# Problem
Repeat precisely the span of lines below that opens with the line containing "(fun ip => match" and closes with the line containing "V6 _ => detect_loop addrs link_local", both included.

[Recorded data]
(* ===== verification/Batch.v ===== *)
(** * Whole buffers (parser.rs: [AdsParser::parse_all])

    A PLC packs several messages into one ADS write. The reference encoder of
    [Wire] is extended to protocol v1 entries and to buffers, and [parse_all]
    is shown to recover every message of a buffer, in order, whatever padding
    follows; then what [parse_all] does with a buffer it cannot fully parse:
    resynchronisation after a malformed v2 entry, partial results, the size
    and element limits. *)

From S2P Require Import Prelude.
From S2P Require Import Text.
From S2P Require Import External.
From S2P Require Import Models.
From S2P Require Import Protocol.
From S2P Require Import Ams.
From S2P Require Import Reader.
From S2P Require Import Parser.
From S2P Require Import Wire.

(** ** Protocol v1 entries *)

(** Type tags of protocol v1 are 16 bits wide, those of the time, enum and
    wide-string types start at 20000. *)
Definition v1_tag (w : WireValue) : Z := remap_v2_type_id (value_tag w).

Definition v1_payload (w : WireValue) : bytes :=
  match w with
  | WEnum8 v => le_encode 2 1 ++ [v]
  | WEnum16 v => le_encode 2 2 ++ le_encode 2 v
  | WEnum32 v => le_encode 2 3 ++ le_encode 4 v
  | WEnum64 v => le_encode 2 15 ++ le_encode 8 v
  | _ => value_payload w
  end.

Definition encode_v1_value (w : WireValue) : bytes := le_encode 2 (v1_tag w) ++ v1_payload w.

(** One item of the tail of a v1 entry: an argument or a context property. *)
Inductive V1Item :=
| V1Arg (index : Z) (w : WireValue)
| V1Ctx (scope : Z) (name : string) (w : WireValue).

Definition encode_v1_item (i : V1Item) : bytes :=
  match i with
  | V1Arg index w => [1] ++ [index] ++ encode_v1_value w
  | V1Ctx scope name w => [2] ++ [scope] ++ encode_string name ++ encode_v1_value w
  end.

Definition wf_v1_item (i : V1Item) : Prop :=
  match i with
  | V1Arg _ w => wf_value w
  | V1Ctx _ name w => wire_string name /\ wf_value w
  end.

---

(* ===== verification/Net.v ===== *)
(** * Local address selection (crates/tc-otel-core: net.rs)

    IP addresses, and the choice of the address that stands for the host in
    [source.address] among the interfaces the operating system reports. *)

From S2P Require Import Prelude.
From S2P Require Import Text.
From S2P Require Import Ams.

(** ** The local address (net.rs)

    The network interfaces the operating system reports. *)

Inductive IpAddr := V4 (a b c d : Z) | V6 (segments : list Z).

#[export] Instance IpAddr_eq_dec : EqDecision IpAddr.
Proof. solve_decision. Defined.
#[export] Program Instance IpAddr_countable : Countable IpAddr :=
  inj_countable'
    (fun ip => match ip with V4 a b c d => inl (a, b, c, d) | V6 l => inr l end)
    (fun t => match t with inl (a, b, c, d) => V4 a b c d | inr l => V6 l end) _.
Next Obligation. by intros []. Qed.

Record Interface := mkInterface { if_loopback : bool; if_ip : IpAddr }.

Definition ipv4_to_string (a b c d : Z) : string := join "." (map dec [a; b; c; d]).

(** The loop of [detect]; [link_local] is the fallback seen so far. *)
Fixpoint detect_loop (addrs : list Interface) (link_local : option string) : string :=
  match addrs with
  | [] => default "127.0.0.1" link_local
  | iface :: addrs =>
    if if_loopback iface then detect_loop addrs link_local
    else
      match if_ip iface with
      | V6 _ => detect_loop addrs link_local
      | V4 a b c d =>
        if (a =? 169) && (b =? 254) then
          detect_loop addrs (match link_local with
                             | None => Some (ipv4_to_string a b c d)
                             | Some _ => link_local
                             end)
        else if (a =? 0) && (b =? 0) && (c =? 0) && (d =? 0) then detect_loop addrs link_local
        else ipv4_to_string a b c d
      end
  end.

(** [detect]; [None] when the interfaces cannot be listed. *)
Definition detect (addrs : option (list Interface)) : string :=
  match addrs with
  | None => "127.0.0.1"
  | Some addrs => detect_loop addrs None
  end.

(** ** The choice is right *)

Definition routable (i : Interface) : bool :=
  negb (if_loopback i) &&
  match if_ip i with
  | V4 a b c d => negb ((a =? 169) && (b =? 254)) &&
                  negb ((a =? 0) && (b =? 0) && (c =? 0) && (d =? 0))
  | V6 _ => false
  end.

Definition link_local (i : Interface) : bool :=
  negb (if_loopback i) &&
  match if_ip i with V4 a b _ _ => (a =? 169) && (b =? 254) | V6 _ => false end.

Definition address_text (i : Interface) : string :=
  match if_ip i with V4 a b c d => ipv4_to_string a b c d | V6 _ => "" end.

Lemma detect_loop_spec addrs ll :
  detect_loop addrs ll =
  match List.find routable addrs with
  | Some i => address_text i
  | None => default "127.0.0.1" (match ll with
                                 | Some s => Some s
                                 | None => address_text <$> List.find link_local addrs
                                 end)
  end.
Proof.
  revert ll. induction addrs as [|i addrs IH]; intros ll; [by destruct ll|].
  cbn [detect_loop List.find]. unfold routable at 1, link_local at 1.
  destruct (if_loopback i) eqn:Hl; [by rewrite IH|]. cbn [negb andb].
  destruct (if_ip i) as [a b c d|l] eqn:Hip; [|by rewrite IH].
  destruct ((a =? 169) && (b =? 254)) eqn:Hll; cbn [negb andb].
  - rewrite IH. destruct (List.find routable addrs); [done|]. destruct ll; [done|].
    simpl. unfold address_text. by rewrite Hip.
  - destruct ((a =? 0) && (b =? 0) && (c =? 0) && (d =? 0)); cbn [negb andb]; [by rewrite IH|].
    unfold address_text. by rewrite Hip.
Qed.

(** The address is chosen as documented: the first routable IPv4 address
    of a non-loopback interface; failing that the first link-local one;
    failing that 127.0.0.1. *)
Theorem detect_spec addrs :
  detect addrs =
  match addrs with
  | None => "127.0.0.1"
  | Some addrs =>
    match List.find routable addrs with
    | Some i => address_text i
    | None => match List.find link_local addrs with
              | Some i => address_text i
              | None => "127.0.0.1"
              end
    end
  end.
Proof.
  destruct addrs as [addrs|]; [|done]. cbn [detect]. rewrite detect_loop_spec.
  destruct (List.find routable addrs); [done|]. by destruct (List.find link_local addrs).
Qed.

---

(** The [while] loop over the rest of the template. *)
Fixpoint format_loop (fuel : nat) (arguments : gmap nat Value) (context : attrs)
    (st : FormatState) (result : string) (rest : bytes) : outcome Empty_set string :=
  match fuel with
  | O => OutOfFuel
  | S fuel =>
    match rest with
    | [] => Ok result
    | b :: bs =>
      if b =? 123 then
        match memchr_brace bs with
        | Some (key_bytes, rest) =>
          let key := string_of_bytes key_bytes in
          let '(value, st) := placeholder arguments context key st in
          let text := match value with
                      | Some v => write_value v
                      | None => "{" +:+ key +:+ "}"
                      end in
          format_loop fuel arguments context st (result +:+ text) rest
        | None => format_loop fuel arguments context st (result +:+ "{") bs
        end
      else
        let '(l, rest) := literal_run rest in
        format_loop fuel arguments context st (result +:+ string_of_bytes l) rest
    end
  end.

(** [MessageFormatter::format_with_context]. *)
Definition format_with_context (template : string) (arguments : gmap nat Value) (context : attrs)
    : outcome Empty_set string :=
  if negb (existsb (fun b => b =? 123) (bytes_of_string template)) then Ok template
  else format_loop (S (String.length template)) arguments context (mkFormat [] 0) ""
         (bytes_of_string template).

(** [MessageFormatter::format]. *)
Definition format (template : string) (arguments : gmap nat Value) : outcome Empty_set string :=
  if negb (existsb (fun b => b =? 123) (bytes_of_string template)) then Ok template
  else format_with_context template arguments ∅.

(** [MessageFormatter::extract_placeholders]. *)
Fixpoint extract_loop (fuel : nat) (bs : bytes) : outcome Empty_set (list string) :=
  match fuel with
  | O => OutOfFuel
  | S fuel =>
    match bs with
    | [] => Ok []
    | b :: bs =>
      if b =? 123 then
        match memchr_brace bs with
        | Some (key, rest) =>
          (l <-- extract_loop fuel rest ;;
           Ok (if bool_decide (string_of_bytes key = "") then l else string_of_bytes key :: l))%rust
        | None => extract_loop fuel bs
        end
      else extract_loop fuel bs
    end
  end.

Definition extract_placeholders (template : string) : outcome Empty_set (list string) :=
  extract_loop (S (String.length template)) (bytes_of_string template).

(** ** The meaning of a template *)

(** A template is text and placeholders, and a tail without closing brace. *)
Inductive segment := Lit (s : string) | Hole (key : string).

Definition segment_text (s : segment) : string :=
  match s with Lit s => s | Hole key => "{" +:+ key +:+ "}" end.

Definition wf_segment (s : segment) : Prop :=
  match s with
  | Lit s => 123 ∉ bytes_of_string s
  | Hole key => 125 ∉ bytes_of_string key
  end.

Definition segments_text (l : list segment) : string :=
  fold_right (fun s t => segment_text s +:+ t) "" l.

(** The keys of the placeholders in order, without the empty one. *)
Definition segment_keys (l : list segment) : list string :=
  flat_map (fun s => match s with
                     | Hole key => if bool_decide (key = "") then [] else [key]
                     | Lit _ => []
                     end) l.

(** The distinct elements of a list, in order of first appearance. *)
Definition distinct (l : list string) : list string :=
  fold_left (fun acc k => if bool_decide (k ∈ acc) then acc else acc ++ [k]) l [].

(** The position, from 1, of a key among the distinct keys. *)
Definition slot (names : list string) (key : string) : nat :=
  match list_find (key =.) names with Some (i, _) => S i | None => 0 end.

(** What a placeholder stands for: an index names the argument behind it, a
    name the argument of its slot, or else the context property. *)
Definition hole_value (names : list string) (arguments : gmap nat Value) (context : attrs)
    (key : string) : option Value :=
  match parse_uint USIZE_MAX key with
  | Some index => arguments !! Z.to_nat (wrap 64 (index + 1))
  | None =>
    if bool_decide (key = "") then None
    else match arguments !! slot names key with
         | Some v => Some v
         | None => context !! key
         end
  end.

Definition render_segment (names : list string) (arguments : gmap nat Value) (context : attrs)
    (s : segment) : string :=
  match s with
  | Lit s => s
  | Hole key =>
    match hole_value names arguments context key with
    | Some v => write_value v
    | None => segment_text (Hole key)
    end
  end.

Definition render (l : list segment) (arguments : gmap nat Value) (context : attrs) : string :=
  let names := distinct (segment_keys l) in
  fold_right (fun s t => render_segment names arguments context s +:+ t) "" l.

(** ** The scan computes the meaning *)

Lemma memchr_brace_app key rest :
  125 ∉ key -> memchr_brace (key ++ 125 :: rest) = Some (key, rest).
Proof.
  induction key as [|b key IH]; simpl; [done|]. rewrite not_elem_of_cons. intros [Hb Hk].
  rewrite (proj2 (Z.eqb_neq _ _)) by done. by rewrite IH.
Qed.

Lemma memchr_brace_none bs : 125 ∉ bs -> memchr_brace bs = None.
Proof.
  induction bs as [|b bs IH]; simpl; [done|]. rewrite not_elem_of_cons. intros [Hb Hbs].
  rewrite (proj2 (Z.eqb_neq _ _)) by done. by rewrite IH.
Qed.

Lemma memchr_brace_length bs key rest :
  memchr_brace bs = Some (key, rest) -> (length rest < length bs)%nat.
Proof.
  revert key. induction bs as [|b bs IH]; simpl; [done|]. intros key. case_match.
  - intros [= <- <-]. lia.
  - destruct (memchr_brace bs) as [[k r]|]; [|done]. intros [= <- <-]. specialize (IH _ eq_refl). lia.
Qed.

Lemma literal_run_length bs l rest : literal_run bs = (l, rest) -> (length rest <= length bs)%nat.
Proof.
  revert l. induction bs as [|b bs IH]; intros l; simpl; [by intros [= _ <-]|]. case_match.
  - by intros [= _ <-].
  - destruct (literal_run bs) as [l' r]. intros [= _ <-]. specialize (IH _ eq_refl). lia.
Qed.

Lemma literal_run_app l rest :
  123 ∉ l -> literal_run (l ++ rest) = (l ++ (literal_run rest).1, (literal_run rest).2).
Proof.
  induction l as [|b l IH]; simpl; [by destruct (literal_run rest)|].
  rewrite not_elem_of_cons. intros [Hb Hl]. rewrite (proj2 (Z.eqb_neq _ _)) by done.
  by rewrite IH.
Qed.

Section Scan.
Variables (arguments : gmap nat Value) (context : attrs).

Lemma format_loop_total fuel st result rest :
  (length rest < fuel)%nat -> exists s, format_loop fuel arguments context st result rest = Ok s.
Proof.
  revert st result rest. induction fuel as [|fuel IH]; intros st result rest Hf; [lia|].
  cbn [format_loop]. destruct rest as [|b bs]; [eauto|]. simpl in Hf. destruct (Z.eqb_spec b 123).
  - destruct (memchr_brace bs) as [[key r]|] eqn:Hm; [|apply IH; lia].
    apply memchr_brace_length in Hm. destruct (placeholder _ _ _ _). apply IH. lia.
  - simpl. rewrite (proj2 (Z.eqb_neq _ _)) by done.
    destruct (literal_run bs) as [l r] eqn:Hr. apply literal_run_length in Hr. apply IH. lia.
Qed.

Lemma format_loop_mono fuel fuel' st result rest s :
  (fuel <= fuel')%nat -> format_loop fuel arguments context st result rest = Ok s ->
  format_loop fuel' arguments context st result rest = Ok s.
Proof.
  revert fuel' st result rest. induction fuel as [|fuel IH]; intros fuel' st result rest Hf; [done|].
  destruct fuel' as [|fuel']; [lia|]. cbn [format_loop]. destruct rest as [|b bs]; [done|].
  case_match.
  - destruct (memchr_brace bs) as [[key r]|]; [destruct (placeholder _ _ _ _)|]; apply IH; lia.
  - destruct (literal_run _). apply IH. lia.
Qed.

# Task solution
    (fun ip => match ip with V4 a b c d => inl (a, b, c, d) | V6 l => inr l end)
    (fun t => match t with inl (a, b, c, d) => V4 a b c d | inr l => V6 l end) _.
Next Obligation. by intros []. Qed.

Record Interface := mkInterface { if_loopback : bool; if_ip : IpAddr }.

Definition ipv4_to_string (a b c d : Z) : string := join "." (map dec [a; b; c; d]).

(** The loop of [detect]; [link_local] is the fallback seen so far. *)
Fixpoint detect_loop (addrs : list Interface) (link_local : option string) : string :=
  match addrs with
  | [] => default "127.0.0.1" link_local
  | iface :: addrs =>
    if if_loopback iface then detect_loop addrs link_local
    else
      match if_ip iface with
      | V6 _ => detect_loop addrs link_local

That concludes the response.